BEGIN

(* ===== verification/RateLimit.v ===== *)
(** * The session-open rate limiter

    src/rate_limit.go: a token bucket per user, in float64 arithmetic.  A
    float64 is a [spec_float] with Go's (IEEE 754 binary64) operations, so the
    buckets hold the numbers the code computes, rounding included. *)

From Stdlib Require Import SpecFloat.
From S2P Require Import Prelude.
Open Scope Z_scope.

Module RateLimit.

(** ** float64 *)

Abbreviation float64 := spec_float.

Definition prec : Z := 53.
Definition emax : Z := 1024.

Definition fadd : float64 → float64 → float64 := SFadd prec emax.
Definition fsub : float64 → float64 → float64 := SFsub prec emax.
Definition fmul : float64 → float64 → float64 := SFmul prec emax.
Definition fdiv : float64 → float64 → float64 := SFdiv prec emax.
Definition fltb : float64 → float64 → bool := SFltb.

(** The conversion [float64(n)] of an integer. *)
Definition of_int (n : Z) : float64 := binary_normalize prec emax n 0 false.

(** [time.Duration.Seconds]: whole seconds plus the rest. *)
Definition Seconds (d : Z) : float64 :=
  fadd (of_int (Z.quot d Second)) (fdiv (of_int (Z.rem d Second)) (of_int 1000000000)).

(** ** The limiter *)

Record rlBucket := mkBucket { tokens : float64; lastRefill : Z }.

Record RateLimiter := mkLimiter {
  tokensPerSec : float64;
  burst : float64;
  buckets : gmap string rlBucket;
}.

(** [None] is the nil limiter. *)
Definition NewRateLimiter (ratePerSec brst : Z) : option RateLimiter :=
  if (ratePerSec <=? 0) || (brst <=? 0) then None
  else Some (mkLimiter (of_int ratePerSec) (of_int brst) ∅).

(** The refill: [now] is read after the bucket was found or made.  The product is
    rounded before it is added, as on amd64; a platform on which the compiler fuses
    the two rounds once. *)
Definition refill (r : RateLimiter) (now : Z) (b : rlBucket) : rlBucket :=
  let elapsed := Seconds (now - lastRefill b) in
  if fltb (of_int 0) elapsed then
    let t := fadd (tokens b) (fmul elapsed (tokensPerSec r)) in
    mkBucket (if fltb (burst r) t then burst r else t) now
  else b.

(** Taking a token. *)
Definition take (b : rlBucket) : bool * rlBucket :=
  if fltb (tokens b) (of_int 1) then (false, b)
  else (true, mkBucket (fsub (tokens b) (of_int 1)) (lastRefill b)).

(** [Allow], with the times of its two reads of the clock. *)
Definition Allow (made now : Z) (key : string) (l : option RateLimiter) : bool * option RateLimiter :=
  match l with
  | None => (true, None)
  | Some r =>
      let b := default (mkBucket (burst r) made) (buckets r !! key) in
      let '(ok, b) := take (refill r now b) in
      (ok, Some (mkLimiter (tokensPerSec r) (burst r) (<[key := b]> (buckets r))))
  end.

End RateLimit.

END

> Exercise brief
The records need to be reproduced in their entirety, word for word.

> Task answer
(* ===== verification/RateLimit.v ===== *)
(** * The session-open rate limiter

    src/rate_limit.go: a token bucket per user, in float64 arithmetic.  A
    float64 is a [spec_float] with Go's (IEEE 754 binary64) operations, so the
    buckets hold the numbers the code computes, rounding included. *)

From Stdlib Require Import SpecFloat.
From S2P Require Import Prelude.
Open Scope Z_scope.

Module RateLimit.

(** ** float64 *)

Abbreviation float64 := spec_float.

Definition prec : Z := 53.
Definition emax : Z := 1024.

Definition fadd : float64 → float64 → float64 := SFadd prec emax.
Definition fsub : float64 → float64 → float64 := SFsub prec emax.
Definition fmul : float64 → float64 → float64 := SFmul prec emax.
Definition fdiv : float64 → float64 → float64 := SFdiv prec emax.
Definition fltb : float64 → float64 → bool := SFltb.

(** The conversion [float64(n)] of an integer. *)
Definition of_int (n : Z) : float64 := binary_normalize prec emax n 0 false.

(** [time.Duration.Seconds]: whole seconds plus the rest. *)
Definition Seconds (d : Z) : float64 :=
  fadd (of_int (Z.quot d Second)) (fdiv (of_int (Z.rem d Second)) (of_int 1000000000)).

(** ** The limiter *)

Record rlBucket := mkBucket { tokens : float64; lastRefill : Z }.

Record RateLimiter := mkLimiter {
  tokensPerSec : float64;
  burst : float64;
  buckets : gmap string rlBucket;
}.

(** [None] is the nil limiter. *)
Definition NewRateLimiter (ratePerSec brst : Z) : option RateLimiter :=
  if (ratePerSec <=? 0) || (brst <=? 0) then None
  else Some (mkLimiter (of_int ratePerSec) (of_int brst) ∅).

(** The refill: [now] is read after the bucket was found or made.  The product is
    rounded before it is added, as on amd64; a platform on which the compiler fuses
    the two rounds once. *)
Definition refill (r : RateLimiter) (now : Z) (b : rlBucket) : rlBucket :=
  let elapsed := Seconds (now - lastRefill b) in
  if fltb (of_int 0) elapsed then
    let t := fadd (tokens b) (fmul elapsed (tokensPerSec r)) in
    mkBucket (if fltb (burst r) t then burst r else t) now
  else b.

(** Taking a token. *)
Definition take (b : rlBucket) : bool * rlBucket :=
  if fltb (tokens b) (of_int 1) then (false, b)
  else (true, mkBucket (fsub (tokens b) (of_int 1)) (lastRefill b)).

(** [Allow], with the times of its two reads of the clock. *)
Definition Allow (made now : Z) (key : string) (l : option RateLimiter) : bool * option RateLimiter :=
  match l with
  | None => (true, None)
  | Some r =>
      let b := default (mkBucket (burst r) made) (buckets r !! key) in
      let '(ok, b) := take (refill r now b) in
      (ok, Some (mkLimiter (tokensPerSec r) (burst r) (<[key := b]> (buckets r))))
  end.

End RateLimit.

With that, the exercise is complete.